Monday, December 6, 2010

Al Jazeera

In order to get some of the latest news and events from around the world, it can be a daily chore just to fins which websites or channels provide the best all round and most objective view, after trawling through countless websites and channels ive come to find al jazeera the most informative and all encompasing news outlet, Lets find out why!






 The Basics

Al Jazeera, the 24-hour, Arabic-language satellite television news network viewable throughout the Middle East and most of the world, went on the air on Nov. 1, 1996. Al Jazeera’s English-language network went on the air in November 2006. The network is based in Doha, Qatar, the small Arab, peninsular nation jutting into the Persian Gulf from Saudi Arabia’s eastern midsection. “Al Jazeera” is Arabic for “the peninsula.” The network is heavily funded by Qatar’s royal family. Boycotts and pressure from other Arab regimes, most notably Saudi Arabia, keeps advertisers away and prevents the station from becoming self-sufficient.
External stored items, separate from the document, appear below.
Lemma init_zero_division f a b n method :
  (if (method =? "midpoint")%string then n else n - 1)%Z = 0%Z ->
  Integral.__init__ f a b n method = Py.raise Py.ZeroDivisionError.
Proof.
  intros H. unfold Integral.__init__.
  destruct (method =? "midpoint")%string; rewrite H; reflexivity.
Qed.

Lemma unrecognized_eqb method :
  ~ recognized method ->
  (method =? "trapezoidal")%string = false /\
  (method =? "midpoint")%string = false /\
  (method =? "simpson")%string = false.
Proof.
  unfold recognized. intros H.
  repeat split; apply String.eqb_neq; intros E; apply H; tauto.
Qed.

Lemma init_unrecognized f a b n method :
  ~ recognized method -> n <> 1%Z ->
  Integral.__init__ f a b n method
  = Py.raise (Py.NotImplementedError (Integral.not_implemented method)).
Proof.
  intros H Hn. destruct (unrecognized_eqb method H) as (T & M & S).
  unfold Integral.__init__. rewrite T, M, S.
  rewrite py_truediv_nonzero by lia. reflexivity.
Qed.

(** ** Theorems about the quadrature operator *)

(** C6, as the code has it: for a rule name other than "trapezoidal",
    "midpoint" and "simpson", construction never returns an operator, so
    no weight sequence is produced; it raises [NotImplementedError] when
    [n] is not 1, and for [n = 1] the step [(b - a) / (n - 1)] is computed
    first and raises [ZeroDivisionError]. *)
Theorem C6_unrecognized_rule_fails
    (f : Q -> Q) (a b : Q) (n : Z) (method : string) :
  ~ recognized method ->
  (forall op, Py.result (Integral.__init__ f a b n method) <> Py.Ok op) /\
  (n <> 1%Z ->
   Integral.__init__ f a b n method
   = Py.raise (Py.NotImplementedError (Integral.not_implemented method))) /\
  (n = 1%Z ->
   Integral.__init__ f a b n method = Py.raise Py.ZeroDivisionError).
Proof.
  intros H.
  assert (Z1 : n = 1%Z ->
               Integral.__init__ f a b n method
               = Py.raise Py.ZeroDivisionError).
  { intros ->. apply init_zero_division.
    destruct (unrecognized_eqb method H) as (_ & -> & _). reflexivity. }
  split; [|split].
  - intros op. destruct (Z.eq_dec n 1%Z) as [E|E].
    + rewrite (Z1 E). discriminate.
    + rewrite (init_unrecognized f a b n method H E). discriminate.
  - apply init_unrecognized, H.
  - exact Z1.
Qed.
 Al Jazeera’s Viewership and Reach

Satnam Mapharu, Al Jazeera’s public relations chief, says the network’s combined Arabic and English services has 2,500 staff members and journalists from 40 countries. The network broadcasts from four centers — Doha, Kuala Lumpur, London and Washington D.C. It has bureaus around the world. The station claims that its English-language service reaches 100 million homes. Its Arabic service has an audience of about 40 million to 50 million.

How Al Jazeera Was Born

Luck played a big role in Al Jazeera’s creation and expansion. In 1995 Qatar’s Crown Prince Hamad bin Khalifa overthrew his father and immediately set to reforming the country’s media and governance. His aim was to transform Qatar into a Persian Gulf version of Switzerland. He thought good publicity would help. So would opening up the emirate’s media. An Arab version of CNN would attain both objectives. The BBC in 1994 had started just such a station in Qatar, with Saudi money. The Saudis soon discovered that the BBC’s independence wasn’t what they were paying for. The venture dissolved, leaving 250 BBC-trained journalists unemployed. Qatar’s emir swooped in, hired 120 of them, and Al Jazeera was born.
“The result,” The New York Times’ John Burns wrote in 1999 , “has been a sensation in the 22 Arab countries where Al Jazeera’s broadcasts can be seen. In Algiers’s Casbah, in Cairo’s slums, in the suburbs of Damascus, even in the desert tents of Bedouins with satellite dishes, the channel has become a way of life. In its 30 months on air, it has drawn viewers in droves from the mind-numbing fare offered by the region’s state-run networks, whose news coverage often amounts to little more than a reverential chronicle of government affairs.”

Banned, Boycotted and Bombed

Al Jazeera’s style of reporting candidly and aggressively from throughout the Arab world was a new experience for Arab regimes. Those regimes often didn’t react happily. The Algerian government prevented Al Jazeera’s correspondent from working there for a brief period in 2004. Bahrain banned the station’s personnel from operating from there between 2002 and 2004. On Nov. 13, 2001, U.S. missiles destroyed Al Jazeera’s office in Kabul.


One month later, one of Al Jazeera’s correspondents in Afghanistan, Sami al Hajj, was apprehended by Pakistani authorities and charged, falsely, with having a forged passport. He was turned over to American authorities, who shipped him to the Pentagon’s Gantanamo Bay prison camp, where he’s been held ever since, without charge or proper representation.

On April 8, 2003, American forces bombed Al Jazeera’s office in Baghdad killing reporter Tareq Ayyoub.
In March 2008, the Israeli government imposed a boycott on Al Jazeera reporters working in Israel. Israeli authorities charged Al Jazeera with showing bias in its reporting of Israel’s clashes with Hamas in Gaza.